A team of scientists from the University of Washington and Carnegie Mellon University have developed a method by which three people can play a Tetris-like multiplayer decision-making game together using only their minds.
Researchers, Linxing Jiang, Andrea Stocco, Darby Losey, Justin Abernethy, Chantel Prat, and Rajesh Rao, created the interface, dubbed BrainNet. It’s “the first multi-person non-invasive direct brain-to-brain interface for collaborative problem solving,” according to their reseasrch paper. It allows three people in separate rooms to, essentially, network their brains and work together.
In order to demonstrate the effectiveness of the interface, the team came up with a new twist on the old Tetris game. Players in Tetris are tasked with manipulating falling blocks in order to form lines at the bottom of their screens. In the scientist’s version, three players are split into two senders and one receiver.

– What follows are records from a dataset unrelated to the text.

(** * pa-permission-dead-account-remover: the audit and removal passes of main.py

    A shallow embedding of [main.py]: the string operations the placeholder
    check relies on, [os.path.join] and [os.walk] over a tree of directory
    listings, the [pathspec] matcher, and the functions [load_users],
    [load_excludes], [check_permissions], [remove_permissions] and [main]
    written in a small monad that threads the filesystem, collects what the
    program logs and prints, and propagates Python exceptions. *)

From Stdlib Require Import List String Ascii Bool Arith PeanoNat Lia Sorted.
Import ListNotations.
Set Warnings "-register-all".
Local Open Scope string_scope.
Local Open Scope list_scope.

(** ** Python strings

    A [str] is modelled as a [string] whose characters are the code points
    0..255.  On these [str.lower] and [str.isspace] are as written below. *)
Module PyStr.

(** [str.lower] on one code point: A-Z, and the Latin-1 capitals U+00C0 to
    U+00DE without the multiplication sign U+00D7, move up by 32. *)
Definition lower_char (c : ascii) : ascii :=
  let n := nat_of_ascii c in
  if (((65 <=? n) && (n <=? 90)) ||
      ((192 <=? n) && (n <=? 222) && negb (n =? 215)))%nat
  then ascii_of_nat (n + 32)
  else c.

Fixpoint lower (s : string) : string :=
  match s with
  | EmptyString => EmptyString
  | String c t => String (lower_char c) (lower t)
  end.

(** [s.startswith(p)] *)
Fixpoint startswith (p s : string) : bool :=
  match p, s with
  | EmptyString, _ => true
  | String _ _, EmptyString => false
  | String a p', String b s' => Ascii.eqb a b && startswith p' s'
  end.

(** [s.endswith(p)] for a one-character [p]. *)
Fixpoint endswith_char (c : ascii) (s : string) : bool :=
  match s with
  | EmptyString => false
  | String a EmptyString => Ascii.eqb a c
  | String _ t => endswith_char c t
  end.

(** [sub in s]: [sub] occurs in [s] at some offset. *)
Fixpoint contains (sub s : string) : bool :=
  startswith sub s ||
  match s with
  | EmptyString => false
  | String _ t => contains sub t
  end.

(** [c.isspace()] for a code point below 256. *)
Definition isspace (c : ascii) : bool :=
  let n := nat_of_ascii c in
  (((9 <=? n) && (n <=? 13)) || ((28 <=? n) && (n <=? 32)) ||
   (n =? 133) || (n =? 160))%nat.

Fixpoint lstrip (s : string) : string :=
  match s with
  | EmptyString => EmptyString
  | String c t => if isspace c then lstrip t else s
  end.

(** Strips trailing whitespace: a character is kept when it is not a space
    or something remains after it. *)
Fixpoint rstrip (s : string) : string :=
  match s with
  | EmptyString => EmptyString
  | String c t =>
      match rstrip t with
      | EmptyString => if isspace c then EmptyString else String c EmptyString
      | t' => String c t'
      end
  end.

Definition strip (s : string) : string := rstrip (lstrip s).

(** Truth value of a [str]: the empty string is false. *)
Definition truthy (s : string) : bool :=
  match s with EmptyString => false | _ => true end.

End PyStr.

(** ** posixpath.join, for two components *)
Module PosixPath.

Definition sep : ascii := "/"%char.

Definition join (a b : string) : string :=
  if PyStr.startswith (String sep EmptyString) b then b
  else if negb (PyStr.truthy a) || PyStr.endswith_char sep a then a ++ b
  else a ++ String sep b.

End PosixPath.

The receiver is the only player that can actually manipulate the falling blocks, but they can’t see the bottom of the screen to tell whether the pieces need to be rotated. The senders can see the bottom of the screen, but they can’t manipulate the blocks. Thus, the senders are tasked with observing each piece and then answering the question “should this block be rotated?”

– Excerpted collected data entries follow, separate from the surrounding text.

(** * Ledger core of the national-budget blockchain: a shallow embedding

    The development follows the Python packages [blockchain.core]
    (hash, merkle, block, state, tx_rules, ledger), [blockchain.identity]
    and [blockchain.consensus.rotation].

    Conventions of the embedding.
    - A Python [str] is a [string] whose characters are code points below
      256; [encode_utf8] spells out the two-byte form of the upper half.
    - A Python [int] is a [Z].
    - [Optional[T]] is [option T]; Python's [None] is Rocq's [None].
    - A [dict] that is only looked up by key (accounts, asset holdings, the
      validator registry's index) is a [gmap]; the mempool, whose iteration
      order decides the order of the transactions of a block, is an
      association list kept in insertion order.
    - An exception ends a call with [Raise]. *)

From Stdlib Require Import ZArith Ascii String DecimalString.
From stdpp Require Import gmap strings list sorting.

Local Open Scope Z_scope.

(** ** Results of calls that may raise *)

Inductive exn : Type := TypeError | IndexError | RecursionError.

Inductive result (A : Type) : Type :=
| Ok (a : A)
| Raise (e : exn).
Arguments Ok {A} a.
Arguments Raise {A} e.

Definition bind {A B} (r : result A) (k : A → result B) : result B :=
  match r with
  | Ok a => k a
  | Raise e => Raise e
  end.

(** ** hashlib.sha256 (FIPS 180-4), on 32-bit words held in [Z] *)

Module SHA256.

Definition w32 (x : Z) : Z := x mod 2 ^ 32.
Definition add32 (x y : Z) : Z := w32 (x + y).
Definition rotr (n x : Z) : Z :=
  Z.lor (Z.shiftr x n) (w32 (Z.shiftl x (32 - n))).
Definition not32 (x : Z) : Z := Z.lxor x 0xffffffff.

Definition Ch (x y z : Z) : Z := Z.lxor (Z.land x y) (Z.land (not32 x) z).
Definition Maj (x y z : Z) : Z :=
  Z.lxor (Z.lxor (Z.land x y) (Z.land x z)) (Z.land y z).
Definition Sigma0 (x : Z) : Z :=
  Z.lxor (Z.lxor (rotr 2 x) (rotr 13 x)) (rotr 22 x).
Definition Sigma1 (x : Z) : Z :=
  Z.lxor (Z.lxor (rotr 6 x) (rotr 11 x)) (rotr 25 x).
Definition sigma0 (x : Z) : Z :=
  Z.lxor (Z.lxor (rotr 7 x) (rotr 18 x)) (Z.shiftr x 3).
Definition sigma1 (x : Z) : Z :=
  Z.lxor (Z.lxor (rotr 17 x) (rotr 19 x)) (Z.shiftr x 10).

(** The round constants are the first 32 bits of the fractional parts of
    the cube roots of the first 64 primes, the initial hash value those of
    the square roots of the first 8. *)
Definition is_prime (n : Z) : bool :=
  forallb (λ d, negb (n mod d =? 0)) (seqZ 2 (n - 2)).

Definition primes : list Z := filter (λ n, is_prime n = true) (seqZ 2 310).

(** The integer cube root, one bit at a time from bit [k - 1] down. *)
Fixpoint cube_root_bits (k : nat) (n r : Z) : Z :=
  match k with
  | O => r
  | S k' =>
      let c := r + 2 ^ Z.of_nat k' in
      cube_root_bits k' n (if c * c * c <=? n then c else r)
  end.

Definition cube_root (n : Z) : Z := cube_root_bits 36 n 0.

Definition K : list Z :=
  Eval vm_compute in (λ p, w32 (cube_root (p * 2 ^ 96))) <$> take 64 primes.

Definition H0 : list Z :=
  Eval vm_compute in (λ p, w32 (Z.sqrt (p * 2 ^ 64))) <$> take 8 primes.

(** Big-endian bytes of [x], [n] of them. *)
Fixpoint be_bytes (n : nat) (x : Z) : list Z :=
  match n with
  | O => []
  | S n' => be_bytes n' (Z.shiftr x 8) ++ [Z.land x 0xff]
  end.

(** The message followed by 0x80, zero bytes up to 56 modulo 64, and the
    bit length on eight bytes. *)
Definition pad_message (msg : list Z) : list Z :=
  let len := Z.of_nat (length msg) in
  let zeros := Z.to_nat ((55 - len) mod 64) in
  msg ++ [0x80] ++ replicate zeros 0 ++ be_bytes 8 (8 * len).

Fixpoint words_of_bytes (bs : list Z) : list Z :=
  match bs with
  | b0 :: b1 :: b2 :: b3 :: rest =>
      (Z.shiftl b0 24 + Z.shiftl b1 16 + Z.shiftl b2 8 + b3)
        :: words_of_bytes rest
  | _ => []
  end.

Fixpoint blocks_of_words (n : nat) (ws : list Z) : list (list Z) :=
  match n with
  | O => []
  | S n' => take 16 ws :: blocks_of_words n' (drop 16 ws)
  end.

(** The message schedule, newest word first. *)
Fixpoint extend_schedule (n : nat) (rev_w : list Z) : list Z :=
  match n with
  | O => rev_w
  | S n' =>
      let w := add32 (add32 (sigma1 (nth 1 rev_w 0)) (nth 6 rev_w 0))
                     (add32 (sigma0 (nth 14 rev_w 0)) (nth 15 rev_w 0)) in
      extend_schedule n' (w :: rev_w)
  end.

Definition schedule (block : list Z) : list Z :=
  rev (extend_schedule 48 (rev block)).

Definition round (st : list Z) (kw : Z * Z) : list Z :=
  match st with
  | [a; b; c; d; e; f; g; h] =>
      let t1 := add32 (add32 (add32 h (Sigma1 e)) (Ch e f g))
                      (add32 kw.1 kw.2) in
      let t2 := add32 (Sigma0 a) (Maj a b c) in
      [add32 t1 t2; a; b; c; add32 d t1; e; f; g]
  | _ => st
  end.

Definition compress (h : list Z) (block : list Z) : list Z :=
  zip_with add32 h (foldl round h (zip K (schedule block))).

Definition digest (msg : list Z) : list Z :=
  let ws := words_of_bytes (pad_message msg) in
  foldl compress H0 (blocks_of_words (length ws / 16) ws).

End SHA256.

(** ** Strings, bytes and hexadecimal text *)

Definition quote_char : ascii := ascii_of_nat 34.
Definition backslash_char : ascii := ascii_of_nat 92.

Definition hex_digit (d : Z) : ascii :=
  if d <? 10 then ascii_of_nat (Z.to_nat (48 + d))
  else ascii_of_nat (Z.to_nat (87 + d)).

(** [n] lowercase hexadecimal digits of [x], most significant first. *)
Fixpoint hex_of (n : nat) (x : Z) : string :=
  match n with
  | O => EmptyString
  | S n' => hex_of n' (Z.shiftr x 4) +:+ String (hex_digit (Z.land x 15)) EmptyString
  end.

Definition code_point (c : ascii) : Z := Z.of_nat (nat_of_ascii c).

(** [str.encode('utf-8')] for code points below 256. *)
Fixpoint encode_utf8 (s : string) : list Z :=
  match s with
  | EmptyString => []
  | String c s' =>
      let n := code_point c in
      if n <? 128 then n :: encode_utf8 s'
      else (0xc0 + Z.shiftr n 6) :: (0x80 + Z.land n 0x3f) :: encode_utf8 s'
  end.

Definition string_concat (l : list string) : string :=
  foldr String.app EmptyString l.

(** [hashlib.sha256(b).hexdigest()] *)
Definition sha256_hexdigest (b : list Z) : string :=
  string_concat (hex_of 8 <$> SHA256.digest b).

(** ** core/hash.py *)

Definition hash_data (data : string) : string :=
  sha256_hexdigest (encode_utf8 data).

(** *** json.dumps, as far as the two record shapes need it *)

Definition json_escape_char (c : ascii) : string :=
  let n := code_point c in
  if n =? 34 then String backslash_char (String quote_char EmptyString)
  else if n =? 92 then String backslash_char (String backslash_char EmptyString)
  else if n =? 10 then String backslash_char "n"
  else if n =? 13 then String backslash_char "r"
  else if n =? 9 then String backslash_char "t"
  else if n =? 8 then String backslash_char "b"
  else if n =? 12 then String backslash_char "f"
  else if (32 <=? n) && (n <=? 126) then String c EmptyString
  else String backslash_char ("u" +:+ hex_of 4 n).

Fixpoint json_escape (s : string) : string :=
  match s with
  | EmptyString => EmptyString
  | String c s' => json_escape_char c +:+ json_escape s'
  end.

Definition json_str (s : string) : string :=
  String quote_char (json_escape s +:+ String quote_char EmptyString).

Definition json_int (z : Z) : string := NilZero.string_of_int (Z.to_int z).

Definition json_opt_str (o : option string) : string :=
  match o with
  | None => "null"
  | Some s => json_str s
  end.

(** [json.dumps(d, sort_keys=True)] of a flat dict given as its items in
    key order, the values already rendered. *)
Fixpoint json_items (items : list (string * string)) : string :=
  match items with
  | [] => EmptyString
  | [(k, v)] => json_str k +:+ ": " +:+ v
  | (k, v) :: rest => json_str k +:+ ": " +:+ v +:+ ", " +:+ json_items rest
  end.

Definition json_object (items : list (string * string)) : string :=
  "{" +:+ json_items items +:+ "}".

(** ** core/types.py *)

Record Transaction : Type := {
  sender : string;
  recipient : string;
  amount : Z;
  data : option string;
  nonce : Z;
  signature : option string
}.

(** [merkle_root] is annotated [str], but [create_block] stores [None] there
    for an empty transaction list, hence the option. *)
Record BlockHeader : Type := {
  prev_hash : string;
  merkle_root : option string;
  timestamp : string;
  validator : string;
  header_nonce : Z;
  header_signature : option string
}.

Record Block : Type := {
  header : BlockHeader;
  transactions : list Transaction
}.

Record DigitalPublicAsset : Type := {
  asset_id : string;
  owner : string;
  dpa_amount : Z;
  dpa_data : option (gmap string string)
}.

Record Account : Type := {
  address : string;
  balance : Z;
  dpas : gmap string DigitalPublicAsset
}.

#[global] Instance Transaction_eq_dec : EqDecision Transaction.
Proof. solve_decision. Defined.
#[global] Instance BlockHeader_eq_dec : EqDecision BlockHeader.
Proof. solve_decision. Defined.
#[global] Instance Block_eq_dec : EqDecision Block.
Proof. solve_decision. Defined.

(** ** core/hash.py, continued: the two canonical hashes

    The dict of the record without its [signature] entry, dumped with its
    keys sorted. *)

Definition hash_transaction (tx : Transaction) : string :=
  hash_data (json_object
    [ ("amount", json_int (amount tx));
      ("data", json_opt_str (data tx));
      ("nonce", json_int (nonce tx));
      ("recipient", json_str (recipient tx));
      ("sender", json_str (sender tx)) ]).

Definition hash_block_header (h : BlockHeader) : string :=
  hash_data (json_object
    [ ("merkle_root", json_opt_str (merkle_root h));
      ("nonce", json_int (header_nonce h));
      ("prev_hash", json_str (prev_hash h));
      ("timestamp", json_str (timestamp h));
      ("validator", json_str (validator h)) ]).

(** ** core/merkle.py *)

Record MerkleTree : Type := {
  leaves : list string;
  root : option string
}.

(** [if len(nodes) % 2 != 0: nodes.append(nodes[-1])] *)
Definition pad_level (nodes : list string) : list string :=
  if Nat.odd (length nodes)
  then match last nodes with
       | Some x => nodes ++ [x]
       | None => nodes
       end
  else nodes.

(** The [for i in range(0, len(nodes), 2)] loop over a level of even
    length. *)
Fixpoint pair_hashes (nodes : list string) : list string :=
  match nodes with
  | a :: b :: rest => hash_data (a +:+ b) :: pair_hashes rest
  | _ => []
  end.

(** [_build_tree], the recursion bounded by [fuel]. On the empty list the
    Python recursion never reaches a one-element level and ends in
    [RecursionError]. *)
Fixpoint build_tree_fuel (fuel : nat) (nodes : list string) : result string :=
  match fuel with
  | O => Raise RecursionError
  | S fuel' =>
      match nodes with
      | [x] => Ok x
      | _ => build_tree_fuel fuel' (pair_hashes (pad_level nodes))
      end
  end.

Since humans don’t have the inherit ability to transmit their thoughts to one another, the researchers got creative. They presented the senders with the options for “yes” and “no” on the screen and asked them to concentrate on the correct answer. The options on the screen pulsed with light at different frequencies. This allowed an EEG headset device to determine which answer the sender was concentrating on by measuring their brain response.
The system then transmitted that information over the internet to a device that flashed a light in the receiver’s eye indicating which answer had been chosen. Finally, the receiver chooses a final answer by concentrating on “yes” or “no” in the same way the senders did.
The researchers then fudged the experiment a bit by flipping one of the sender’s answers to see if the receiver would catch on and become savvy to the fact that one of the senders was getting things wrong.
According to the paper:
Specifically, for each session, one Sender was randomly chosen as the “Bad” Sender and, in 10 out of sixteen trials, this Sender’s decision when sent to the Receiver was forced to be incorrect, both in the first and second round of each trial … We found that like conventional social networks, BrainNet allows Receivers to learn to trust the Sender who is more reliable, in this case, based solely on the information transmitted directly to their brains.
There’s a veritable cornucopia of implications for this technology. The researchers posit that BrainNet could scale to enable a global brain-to-brain network. This could lead to nearly frictionless collaboration between humans – like a social network for brains.
The team also hypothesizes humans using these kinds of interfaces could learn to filter out mental “noise” from bad actors — possibly by developing an instinctual method for detecting that something’s off when people intentionally concentrate on an incorrect answer.